(** ** Row order *)

(** The minor indices of every major row are in non-decreasing order. *)
Definition rows_sorted (m : matrix) : Prop :=
  ∀ i jj, 0 ≤ i < size (indptr m) - 1 →
    rd 0 (indptr m) i ≤ jj → jj + 1 < rd 0 (indptr m) (i + 1) →
    rd 0 (indices m) jj ≤ rd 0 (indices m) (jj + 1).

(** The row offsets do not decrease and the minor indices of every major
    row are in increasing order: sorted, and no position stored twice. *)
Definition rows_canonical (m : matrix) : Prop :=
  ∀ i, 0 ≤ i < size (indptr m) - 1 →
    rd 0 (indptr m) i ≤ rd 0 (indptr m) (i + 1) ∧
    ∀ jj, rd 0 (indptr m) i ≤ jj → jj + 1 < rd 0 (indptr m) (i + 1) →
      rd 0 (indices m) jj < rd 0 (indices m) (jj + 1).

(** * Properties *)

(** ** Reads and writes *)

Lemma rd_lookup {A} (oob : A) (a : list A) (i : Z) (v : A) :
  0 ≤ i → a !! Z.to_nat i = Some v → rd oob a i = v.
Proof.
  intros Hi Hv. unfold rd. rewrite decide_True by done. by rewrite Hv.
Qed.

Lemma rd_in_range {A} (o1 o2 : A) (a : list A) (i : Z) :
  0 ≤ i < size a → rd o1 a i = rd o2 a i.
Proof.
  intros [Hi Hlt]. unfold rd, size in *. rewrite !decide_True by done.
  destruct (lookup_lt_is_Some_2 a (Z.to_nat i)) as [v Hv]; [lia|].
  by rewrite Hv.
Qed.

Lemma rd_of_nat {A} (oob : A) (a : list A) (k : nat) :
  rd oob a (Z.of_nat k) = default oob (a !! k).
Proof.
  unfold rd. rewrite decide_True by lia. by rewrite Nat2Z.id.
Qed.

Lemma seqZ_succ (m n : Z) :
  0 ≤ n → seqZ m (n + 1) = seqZ m n ++ [m + n].
Proof.
  intros Hn. by rewrite seqZ_app by lia.
Qed.

(** ** Reductions over the minor axis *)

Lemma reduction_scan_nan oob_data (op : red_op) (data : list float)
    (entries : list Z) (running : float) :
  Exists (λ e, is_nan (rd oob_data data e) = true) entries →
  reduction_scan oob_data op data entries running = PrimFloat.nan.
Proof.
  intros Hex. revert running.
  induction entries as [|e rest IH]; intros running; inversion Hex; subst;
    simpl; unfold self_ne.
  - unfold is_nan in *. by rewrite H0.
  - destruct (negb _); [done|]. by apply IH.
Qed.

......

#### Exercise aim
Copy each line, exactly, that falls between the line containing "rd oob a (Z.of_nat" and the end of the entries, both included.

#### Answer box
  rd oob a (Z.of_nat k) = default oob (a !! k).
Proof.
  unfold rd. rewrite decide_True by lia. by rewrite Nat2Z.id.
Qed.

Lemma seqZ_succ (m n : Z) :
  0 ≤ n → seqZ m (n + 1) = seqZ m n ++ [m + n].
Proof.
  intros Hn. by rewrite seqZ_app by lia.
Qed.

(** ** Reductions over the minor axis *)

Lemma reduction_scan_nan oob_data (op : red_op) (data : list float)
    (entries : list Z) (running : float) :
  Exists (λ e, is_nan (rd oob_data data e) = true) entries →
  reduction_scan oob_data op data entries running = PrimFloat.nan.
Proof.
  intros Hex. revert running.
  induction entries as [|e rest IH]; intros running; inversion Hex; subst;
    simpl; unfold self_ne.
  - unfold is_nan in *. by rewrite H0.
  - destruct (negb _); [done|]. by apply IH.
Qed.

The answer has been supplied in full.